When the New York State Education Department announced scores last week from this year’s standardized tests, it led with the good news — nearly 38 percent of students statewide were proficient in English and about 39 percent were proficient in math, up from the previous year’s results. But it also warned that the scores could not be compared with previous results “apples to apples,” because of changes in the way the tests were written and given.

Almost immediately, in what has become an annual ritual, politicians, educators and advocates of every educational stripe popped up to interpret the results in myriad contradictory ways. And they did not let any asterisks get in the way.

In a news conference on Monday, Mayor Bill de Blasio, with the New York City schools chancellor, Carmen Fariña, beaming by his side, celebrated the fact that the city’s proficiency rate on the English test, given to third through eighth graders, matched the state’s for the first time, at 38 percent of test-takers. (The city’s proficiency rate in math lagged behind the state’s by about three percentage points.) Mr. de Blasio also happily noted the increase in English scores in “every single one of our 32 local districts.”

Although the tests were shorter and given without a time limit — which the state education commissioner, MaryEllen Elia, repeatedly pointed out while presenting the results — Mr. de Blasio said that the changes actually made the exams a more accurate measure of what students had learned.
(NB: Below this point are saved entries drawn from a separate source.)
(** * fusionsolar-customview: the relay handlers and the dashboard state

    A shallow embedding of [server.js] (the Express relay: the login
    handler and the generic vendor proxy) and of the dashboard component
    ([handleLogout], [calculateTotals]).

    JavaScript values are the values [JSON.parse] produces.  Strings are
    sequences of UTF-16 code units, numbers are IEEE 754 binary64 floats
    (the kernel's primitive floats), objects are lists of own properties in
    insertion order.  [undefined] is the [None] of an [option value].

    A handler is modelled from the point where Express calls it, with
    [req.body] as [express.json()] left it, up to the status and the value it
    hands to [res.status(...).json(...)].  The vendor is a function from the
    [fetch] call to its result.  Of the console output only the
    [console.warn] lines are kept. *)

From Stdlib Require Import List String Ascii NArith ZArith Bool Lia.
From Stdlib Require Import PrimFloat Uint63.
Import ListNotations.

Set Implicit Arguments.

(** ** JavaScript values *)

Module JS.

Definition code_unit := N.
Definition jsstring := list code_unit.

(** A string literal of the source, as code units. *)
Definition js (s : string) : jsstring :=
  map N_of_ascii (list_ascii_of_string s).

(** [===] on strings. *)
Fixpoint str_eqb (a b : jsstring) : bool :=
  match a, b with
  | [], [] => true
  | x :: a', y :: b' => N.eqb x y && str_eqb a' b'
  | _, _ => false
  end.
“We think the previous test focused on endurance, if you will,” he said. “This test, because they changed the structure of the test, allowed a cleaner, better look at how the child is actually doing.”

Families for Excellent Schools, a charter school advocacy group that makes a habit of vigorously criticizing Mr. de Blasio, also ignored Ms. Elia’s caveat and went a step further, crediting gains at charter schools with lifting the city’s scores.
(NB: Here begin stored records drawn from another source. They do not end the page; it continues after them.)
(** * Line coverage (lcov) generation of s2e-env: aggregation and serialization

    Shallow embedding of [s2e_env/commands/code_coverage/lcov.py]
    (class [LineCoverage]): the translation-block address aggregation
    [_get_addr_coverage], the lcov serializer [_save_coverage_info], the
    optional HTML pass [_gen_html] and the command entry point [handle].

    Conventions of the embedding
    - Python integers are unbounded: addresses, line numbers and counts are
      [Z].  [xrange] is the one place where the machine shows: it raises
      [OverflowError] for arguments that do not convert to a C [long] and
      for intervals of more than [sys.maxint] items.
    - The address table ([dict] keyed by address) is a [gmap Z Z]; the
      file/line tables, whose iteration order decides the order of the
      report, are association lists in iteration order.
    - Everything the command does to the outside world (logging, opening
      and writing the report, asking the file system, running genhtml) is
      recorded as a trace of events by a small writer/error monad.
    - The collaborators that are imported from elsewhere ([get_tb_files],
      [parse_tb_file], [line_info.get_file_line_coverage], the file system,
      [genhtml]) are the fields of a [World] record. *)

From stdpp Require Import gmap strings list fin_maps pretty.
From Stdlib Require Import ZArith Lia Ascii.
Not quite. While the city’s charter schools as a group did outperform traditional public schools, the charter school scores were not used to calculate the city’s proficiency levels; they were broken out separately.

Asked about that discrepancy, Jeremiah Kittredge, chief executive of Families for Excellent Schools, said in an email on Friday, “Any way you look at the data, charter schools outpaced district schools in nearly all categories of achievement and are leading the way in public education in this city.”

Others weighed in from different corners of the educational world. The gains were a victory for the Common Core, said High Achievement New York, a group supporting those controversial national standards.

No, they were unreliable, because the state had manipulated the underlying data to have more children pass, said some groups opposed to the tests, led by Leonie Haimson of Class Size Matters.

Emily DeSantis, a spokeswoman for the State Education Department, called Ms. Haimson’s analysis “flawed, irresponsible and misleading.”

Then there was the matter of the children who had not taken the tests at all and what the results said about the strength of the opt-out movement. In 2016, 22 percent of eligible students did not take the tests, but the state said that only 21 percent formally refused to sit for the exams. The rest did not take them for other reasons. The state had not made that distinction in previous years.

The department described the opt-out numbers as essentially flat compared with the previous year, when 20 percent of children did not sit for the exams. But opt-out activists objected.

“Half-a-percentage proficiency gain on math is popping the champagne,” said Lisa Rudley, a founding member of New York State Allies for Public Education, an opt out-group. “But two percentage points is flat!”